How to complete this task: Search the entries for lines that contain the word "residents", and report each one found.

Data records:
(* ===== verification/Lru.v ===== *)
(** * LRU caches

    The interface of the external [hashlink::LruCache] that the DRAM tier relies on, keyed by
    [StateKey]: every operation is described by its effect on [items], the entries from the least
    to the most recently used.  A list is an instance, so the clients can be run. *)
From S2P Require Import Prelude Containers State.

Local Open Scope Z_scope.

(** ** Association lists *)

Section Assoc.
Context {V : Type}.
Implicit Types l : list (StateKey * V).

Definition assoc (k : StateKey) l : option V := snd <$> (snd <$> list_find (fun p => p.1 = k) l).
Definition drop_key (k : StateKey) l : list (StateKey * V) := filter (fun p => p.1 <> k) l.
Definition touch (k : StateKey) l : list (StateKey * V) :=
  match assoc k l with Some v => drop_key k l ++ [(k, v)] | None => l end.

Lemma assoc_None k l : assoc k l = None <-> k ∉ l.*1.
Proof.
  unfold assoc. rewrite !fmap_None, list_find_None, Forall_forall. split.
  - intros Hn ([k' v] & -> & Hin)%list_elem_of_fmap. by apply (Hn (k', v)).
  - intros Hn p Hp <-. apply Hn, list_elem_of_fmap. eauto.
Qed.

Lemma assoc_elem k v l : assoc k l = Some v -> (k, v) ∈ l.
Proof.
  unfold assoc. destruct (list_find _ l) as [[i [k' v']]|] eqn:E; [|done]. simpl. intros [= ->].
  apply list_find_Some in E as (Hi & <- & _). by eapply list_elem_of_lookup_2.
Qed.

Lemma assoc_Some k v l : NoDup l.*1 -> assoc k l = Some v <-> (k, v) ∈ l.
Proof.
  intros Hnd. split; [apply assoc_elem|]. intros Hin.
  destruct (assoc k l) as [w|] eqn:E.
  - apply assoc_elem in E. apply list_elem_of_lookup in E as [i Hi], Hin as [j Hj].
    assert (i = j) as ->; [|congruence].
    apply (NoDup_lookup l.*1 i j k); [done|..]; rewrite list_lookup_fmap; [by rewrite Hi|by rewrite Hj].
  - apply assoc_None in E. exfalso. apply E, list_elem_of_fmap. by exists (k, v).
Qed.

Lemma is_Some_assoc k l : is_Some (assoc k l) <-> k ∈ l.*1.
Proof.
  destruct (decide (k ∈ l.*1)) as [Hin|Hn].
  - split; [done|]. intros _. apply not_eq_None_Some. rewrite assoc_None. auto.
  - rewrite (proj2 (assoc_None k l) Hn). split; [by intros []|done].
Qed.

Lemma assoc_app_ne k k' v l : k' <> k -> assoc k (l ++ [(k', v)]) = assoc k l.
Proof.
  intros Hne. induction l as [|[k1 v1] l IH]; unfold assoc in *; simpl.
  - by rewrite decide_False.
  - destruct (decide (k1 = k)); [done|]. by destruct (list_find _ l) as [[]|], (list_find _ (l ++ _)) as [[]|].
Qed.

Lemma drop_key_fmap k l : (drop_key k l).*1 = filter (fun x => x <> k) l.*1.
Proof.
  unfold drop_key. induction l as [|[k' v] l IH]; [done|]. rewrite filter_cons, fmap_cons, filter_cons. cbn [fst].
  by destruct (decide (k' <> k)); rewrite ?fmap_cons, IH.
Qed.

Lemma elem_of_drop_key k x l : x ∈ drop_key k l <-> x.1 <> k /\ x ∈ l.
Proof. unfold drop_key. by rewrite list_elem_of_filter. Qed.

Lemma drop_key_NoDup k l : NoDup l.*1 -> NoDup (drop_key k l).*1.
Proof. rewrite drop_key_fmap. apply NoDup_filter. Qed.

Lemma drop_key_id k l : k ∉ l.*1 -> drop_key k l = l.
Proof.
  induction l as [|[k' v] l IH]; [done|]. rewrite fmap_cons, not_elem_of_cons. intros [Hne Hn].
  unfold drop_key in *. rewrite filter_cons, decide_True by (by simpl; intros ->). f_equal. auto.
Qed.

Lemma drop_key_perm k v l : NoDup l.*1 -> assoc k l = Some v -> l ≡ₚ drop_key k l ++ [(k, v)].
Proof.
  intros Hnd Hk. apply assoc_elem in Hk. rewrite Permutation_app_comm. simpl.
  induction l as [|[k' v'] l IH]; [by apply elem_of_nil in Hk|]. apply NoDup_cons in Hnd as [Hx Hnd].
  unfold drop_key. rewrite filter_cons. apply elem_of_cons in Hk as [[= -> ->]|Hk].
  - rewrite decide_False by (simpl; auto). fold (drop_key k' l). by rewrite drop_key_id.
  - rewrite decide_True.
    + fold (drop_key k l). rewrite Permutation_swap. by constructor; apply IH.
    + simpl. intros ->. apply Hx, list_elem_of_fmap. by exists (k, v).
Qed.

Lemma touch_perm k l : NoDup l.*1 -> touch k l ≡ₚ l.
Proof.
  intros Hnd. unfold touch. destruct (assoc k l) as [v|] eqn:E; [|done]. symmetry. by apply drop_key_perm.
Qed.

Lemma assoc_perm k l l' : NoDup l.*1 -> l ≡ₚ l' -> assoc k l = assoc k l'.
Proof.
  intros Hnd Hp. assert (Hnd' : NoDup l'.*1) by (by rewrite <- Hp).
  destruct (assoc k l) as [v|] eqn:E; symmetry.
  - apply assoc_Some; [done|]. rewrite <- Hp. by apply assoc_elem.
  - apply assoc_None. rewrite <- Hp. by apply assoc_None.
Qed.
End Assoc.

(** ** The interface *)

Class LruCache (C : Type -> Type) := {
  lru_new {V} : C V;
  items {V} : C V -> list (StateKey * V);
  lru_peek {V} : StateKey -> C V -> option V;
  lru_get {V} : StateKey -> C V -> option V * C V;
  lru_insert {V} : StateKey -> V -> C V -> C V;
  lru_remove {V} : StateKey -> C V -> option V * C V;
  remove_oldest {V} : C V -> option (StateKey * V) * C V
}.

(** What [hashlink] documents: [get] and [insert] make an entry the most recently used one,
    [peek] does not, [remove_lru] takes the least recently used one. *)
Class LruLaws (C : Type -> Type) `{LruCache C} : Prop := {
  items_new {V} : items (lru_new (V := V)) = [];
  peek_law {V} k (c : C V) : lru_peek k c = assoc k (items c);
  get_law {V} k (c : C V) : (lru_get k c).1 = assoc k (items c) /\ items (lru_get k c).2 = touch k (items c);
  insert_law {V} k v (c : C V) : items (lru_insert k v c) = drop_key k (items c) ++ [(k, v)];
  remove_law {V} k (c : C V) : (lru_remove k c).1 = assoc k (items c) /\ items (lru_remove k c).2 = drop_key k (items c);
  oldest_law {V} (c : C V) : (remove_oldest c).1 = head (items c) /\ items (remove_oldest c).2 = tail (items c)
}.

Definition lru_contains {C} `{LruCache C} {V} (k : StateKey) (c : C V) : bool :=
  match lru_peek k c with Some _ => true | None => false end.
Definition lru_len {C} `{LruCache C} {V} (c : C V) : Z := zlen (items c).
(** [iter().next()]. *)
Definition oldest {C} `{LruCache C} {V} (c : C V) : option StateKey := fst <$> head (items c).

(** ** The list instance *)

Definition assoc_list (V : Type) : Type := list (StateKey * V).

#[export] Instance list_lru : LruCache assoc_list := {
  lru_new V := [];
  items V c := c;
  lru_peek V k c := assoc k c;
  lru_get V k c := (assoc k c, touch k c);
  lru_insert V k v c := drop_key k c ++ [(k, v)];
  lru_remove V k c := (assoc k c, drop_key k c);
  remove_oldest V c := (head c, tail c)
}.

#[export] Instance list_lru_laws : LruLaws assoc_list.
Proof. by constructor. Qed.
==
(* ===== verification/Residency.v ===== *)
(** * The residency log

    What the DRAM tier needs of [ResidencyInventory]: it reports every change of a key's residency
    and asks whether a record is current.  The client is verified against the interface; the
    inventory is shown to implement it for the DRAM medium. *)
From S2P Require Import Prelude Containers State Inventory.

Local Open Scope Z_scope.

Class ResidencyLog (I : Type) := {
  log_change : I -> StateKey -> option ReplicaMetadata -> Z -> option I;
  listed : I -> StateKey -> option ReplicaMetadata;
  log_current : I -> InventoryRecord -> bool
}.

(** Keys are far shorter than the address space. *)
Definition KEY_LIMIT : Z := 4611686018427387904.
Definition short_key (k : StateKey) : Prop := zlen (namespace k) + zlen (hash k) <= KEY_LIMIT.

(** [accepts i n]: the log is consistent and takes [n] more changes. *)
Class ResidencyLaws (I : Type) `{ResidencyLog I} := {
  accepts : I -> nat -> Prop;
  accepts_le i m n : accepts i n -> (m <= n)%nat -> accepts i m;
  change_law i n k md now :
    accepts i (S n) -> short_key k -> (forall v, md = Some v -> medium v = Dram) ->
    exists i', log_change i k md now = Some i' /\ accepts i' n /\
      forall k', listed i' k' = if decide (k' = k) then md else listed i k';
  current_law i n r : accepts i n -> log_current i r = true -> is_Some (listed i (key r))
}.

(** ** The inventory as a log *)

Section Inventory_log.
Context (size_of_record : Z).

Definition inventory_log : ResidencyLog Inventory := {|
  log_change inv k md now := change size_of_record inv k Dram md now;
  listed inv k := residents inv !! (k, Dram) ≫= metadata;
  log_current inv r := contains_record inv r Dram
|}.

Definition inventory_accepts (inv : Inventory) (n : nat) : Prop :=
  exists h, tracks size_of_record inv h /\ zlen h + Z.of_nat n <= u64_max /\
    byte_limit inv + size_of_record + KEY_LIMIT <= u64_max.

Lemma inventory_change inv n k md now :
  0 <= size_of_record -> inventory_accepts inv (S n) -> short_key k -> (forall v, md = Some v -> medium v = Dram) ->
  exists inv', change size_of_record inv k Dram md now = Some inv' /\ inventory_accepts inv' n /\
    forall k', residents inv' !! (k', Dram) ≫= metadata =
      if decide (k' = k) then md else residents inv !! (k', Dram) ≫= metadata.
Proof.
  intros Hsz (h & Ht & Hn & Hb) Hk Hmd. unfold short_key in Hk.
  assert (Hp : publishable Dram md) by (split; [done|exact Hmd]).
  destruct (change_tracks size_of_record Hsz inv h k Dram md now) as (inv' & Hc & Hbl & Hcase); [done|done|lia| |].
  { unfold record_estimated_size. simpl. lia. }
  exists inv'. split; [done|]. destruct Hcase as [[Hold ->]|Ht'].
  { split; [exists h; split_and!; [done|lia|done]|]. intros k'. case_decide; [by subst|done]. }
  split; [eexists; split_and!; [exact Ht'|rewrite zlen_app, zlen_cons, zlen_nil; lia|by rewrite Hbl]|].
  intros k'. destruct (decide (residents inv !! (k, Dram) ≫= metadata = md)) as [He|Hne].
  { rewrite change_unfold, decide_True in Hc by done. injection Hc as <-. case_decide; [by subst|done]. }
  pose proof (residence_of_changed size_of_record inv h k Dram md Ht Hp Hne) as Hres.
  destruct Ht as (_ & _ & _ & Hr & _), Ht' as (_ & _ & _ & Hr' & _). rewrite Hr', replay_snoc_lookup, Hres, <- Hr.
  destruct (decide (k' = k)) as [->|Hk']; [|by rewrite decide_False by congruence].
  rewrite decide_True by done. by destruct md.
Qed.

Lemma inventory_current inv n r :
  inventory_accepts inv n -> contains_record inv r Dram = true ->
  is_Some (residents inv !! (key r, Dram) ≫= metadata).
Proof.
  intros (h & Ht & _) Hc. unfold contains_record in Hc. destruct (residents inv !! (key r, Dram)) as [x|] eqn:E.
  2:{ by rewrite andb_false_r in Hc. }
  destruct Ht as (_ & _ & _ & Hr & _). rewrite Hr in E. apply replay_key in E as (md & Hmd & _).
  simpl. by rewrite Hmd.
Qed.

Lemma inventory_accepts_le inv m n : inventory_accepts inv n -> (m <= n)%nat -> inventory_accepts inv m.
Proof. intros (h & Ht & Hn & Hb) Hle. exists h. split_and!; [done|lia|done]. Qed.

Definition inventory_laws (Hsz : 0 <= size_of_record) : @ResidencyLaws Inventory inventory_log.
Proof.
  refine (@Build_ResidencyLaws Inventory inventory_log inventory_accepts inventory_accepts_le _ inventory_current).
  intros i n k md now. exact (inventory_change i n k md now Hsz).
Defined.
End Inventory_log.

Solution to the exercise:
  listed inv k := residents inv !! (k, Dram) ≫= metadata;
    forall k', residents inv' !! (k', Dram) ≫= metadata =
      if decide (k' = k) then md else residents inv !! (k', Dram) ≫= metadata.
  intros k'. destruct (decide (residents inv !! (k, Dram) ≫= metadata = md)) as [He|Hne].
  is_Some (residents inv !! (key r, Dram) ≫= metadata).
  intros (h & Ht & _) Hc. unfold contains_record in Hc. destruct (residents inv !! (key r, Dram)) as [x|] eqn:E.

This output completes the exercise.